# Quarantine Questions



## Shawn (Nov 1, 2006)

Hello all. Sorry in advance for the long post, but really need input. Been awhile since I've been on since I got my new aquarium...finally! I have had, what I've been told, the normal algae problems because I bought the tank from someone that already had it set up. The tank had been set up for about 7 years without major problems, per the previous owner. I'll start with what I have because I know that helps you guys, then I'll tell you kind of how it has gone, and what my problem is now.

Tank -- 125 gallon, ~ 150 lbs LR, several coral, 1 tomato clown, 1 maroon clown, 2 damsels, 1 neon dottyback, 1 snowflake eel, several snails, crabs, sump with wet/dry filter, protein skimmer, wavemaker with 2 power heads (1 is broke and hasn't been replaced yet). The lighting consists of 2 VHO bulbs, one white, one blue. The tank was moved about 3 weeks ago. I have kept up on cleaning filters, skimmer and feeding regularly.

About 1 1/2 weeks ago, the major algae problem (green and red) broke out and while it isn't getting any worse, it really isn't getting any better either. I added some carbon to the wet/dry, on advice of LFS, without any real change. I had to scrape the sides of the tank because you couln't hardly see anything it was so thick. 

The maroon clown, who is quite a bit bigger than the tomato, is very aggressive toward the tomato. We noticed little "nicks" to the tomato with even a piece of fin a little weird and I can only assume it is from fighting. 

Other than that, everyone seems to get along OK, even with the eel. That changed today. After cleaning the skimmer, I have noticed something floating on the water only around the return from the sump. I don't even really know how to describe it other than like a "flaky" substance that does not seem to be hard or anything. It is hard to see from the top of the tank, but very easy to see from the side of the tank looking toward the top. I know that sounds weird, but I don't know how to better describe it. Also, the tomato has since been hanging around the top of the tank and swimming a little "off kilter". This is not normal for him and is even more confusing because he will also take off into the tank and swim around and act normal. 

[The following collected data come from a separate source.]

(** * XDB: the parallel ingestion-and-load engine of XLSX-split

    A shallow embedding of the parts of [src/XDB.py] that decide the
    specification's claims: identifier sanitisation, sample type inference,
    the chunk worker's error handling, index-keyed reassembly, the two
    backends' [write_data] and the transform-rule resolver.

    Python values are modelled as the interpreter has them: a [str] is a
    sequence of code points, an [int] is unbounded, a [float] is a binary64
    (the kernel's primitive floats), an exception is a value of [result].
    What the interpreter and its libraries supply (the Unicode database
    beyond ASCII, [hashlib.md5], [repr] of a float, [strftime], pandas) is
    gathered in the class [PyRuntime]; every definition computes on ASCII
    input whatever the instance. *)

From Stdlib Require Import ZArith NArith List String Ascii Bool Lia.
From Stdlib Require Import Uint63 PrimFloat FloatOps SpecFloat.
From Stdlib Require Import DecimalString DecimalPos DecimalZ.
From stdpp Require Import base option list gmap sorting.

Set Warnings "-inexact-float,-clear-no-such-hyp,-abstract-large-number".
Local Open Scope Z_scope.

(** ** Python strings, exceptions, cell values *)

(** A [str]: its code points, in order. *)
Abbreviation pystr := (list N).

(** The code points of an ASCII literal. *)
Definition lit (s : string) : pystr :=
  List.map N_of_ascii (list_ascii_of_string s).

Definition pystr_eqb (a b : pystr) : bool := bool_decide (a = b).

Inductive exn :=
| ValueError
| IndexError
| UnicodeEncodeError
| DatabaseError
| OtherError.

Inductive result (A : Type) :=
| Ok (a : A)
| Raise (e : exn).
Arguments Ok {A} a.
Arguments Raise {A} e.

#[global] Instance result_ret : MRet result := fun _ a => Ok a.
#[global] Instance result_bind : MBind result := fun _ _ k r =>
  match r with
  | Ok a => k a
  | Raise e => Raise e
  end.

#[global] Instance result_fmap : FMap result := fun _ _ f r =>
  match r with
  | Ok a => Ok (f a)
  | Raise e => Raise e
  end.

(** [try: r  except Exception: h] *)
Definition try_except {A} (r : result A) (h : exn -> result A) : result A :=
  match r with
  | Ok a => Ok a
  | Raise e => h e
  end.

(** A cell as pandas hands it over: [None], a [bool], an [int], a [float]
    (NaN for a missing cell), a [str], or a [Timestamp] (nanoseconds since
    the epoch). *)
Inductive pyval :=
| VNone
| VBool (b : bool)
| VInt (z : Z)
| VFloat (f : float)
| VStr (s : pystr)
| VTimestamp (t : Z).

Abbreviation row := (list pyval).

(** What the interpreter and its libraries supply. The Unicode fields are
    consulted for code points from 128 on only. *)
Class PyRuntime := {
  (** [str.isalnum] and [str.isalpha] of one character *)
  uni_isalnum : N -> bool;
  uni_isalpha : N -> bool;
  (** the value of a decimal digit (category Nd) *)
  uni_decimal : N -> option N;
  (** [str.upper] of one character, [str.lower] of a string *)
  uni_upper : N -> pystr;
  uni_lower : pystr -> pystr;
  (** [unicodedata.category(c) in ('Cc', 'Cf')] *)
  uni_control : N -> bool;
  (** [hashlib.md5(bytes).digest()], as a 128-bit number *)
  md5 : list N -> N;
  (** [repr] of a float, [float] of a numeric literal *)
  float_repr : float -> pystr;
  float_of_literal : pystr -> result float;
  (** [sys.get_int_max_str_digits()], 4300 unless the interpreter is told
      otherwise; [None] when it is 0 or the interpreter has no such
      limit *)
  int_max_str_digits : option nat;
  (** [str], [strftime] of a Timestamp; [datetime.strptime(s, '%Y-%m-%d')] *)
  timestamp_str : Z -> pystr;
  strftime : Z -> pystr -> result pystr;
  strptime_ymd : pystr -> result Z
}.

The only other thing that seems slightly off is that while some of my pulsing xenia's are fine, some seem "unhappy" or kind of sagging. The other corals seem to be fine.

I am pretty sure this calls for a quarantine tank for the tomato, but I haven't needed one till now since I haven't bought any new specimens for the tank. I don't really know what to put in it though, or how big a tank to use. There are so many opinions and configurations out there and I just want to get opinions from here.

Please keep in mind when you respond that while I am trying hard to learn, I am still pretty new to the hobby.


----------



## musho3210 (Dec 28, 2006)

I dont really know much about saltwater tanks, mine is a freshwater, but i know good ways to help your algae problems is to borrow or even buy an algae eater, preferably snails or shrimp. But dont take my word, ask mor questions. Im kind of new to the hobby too...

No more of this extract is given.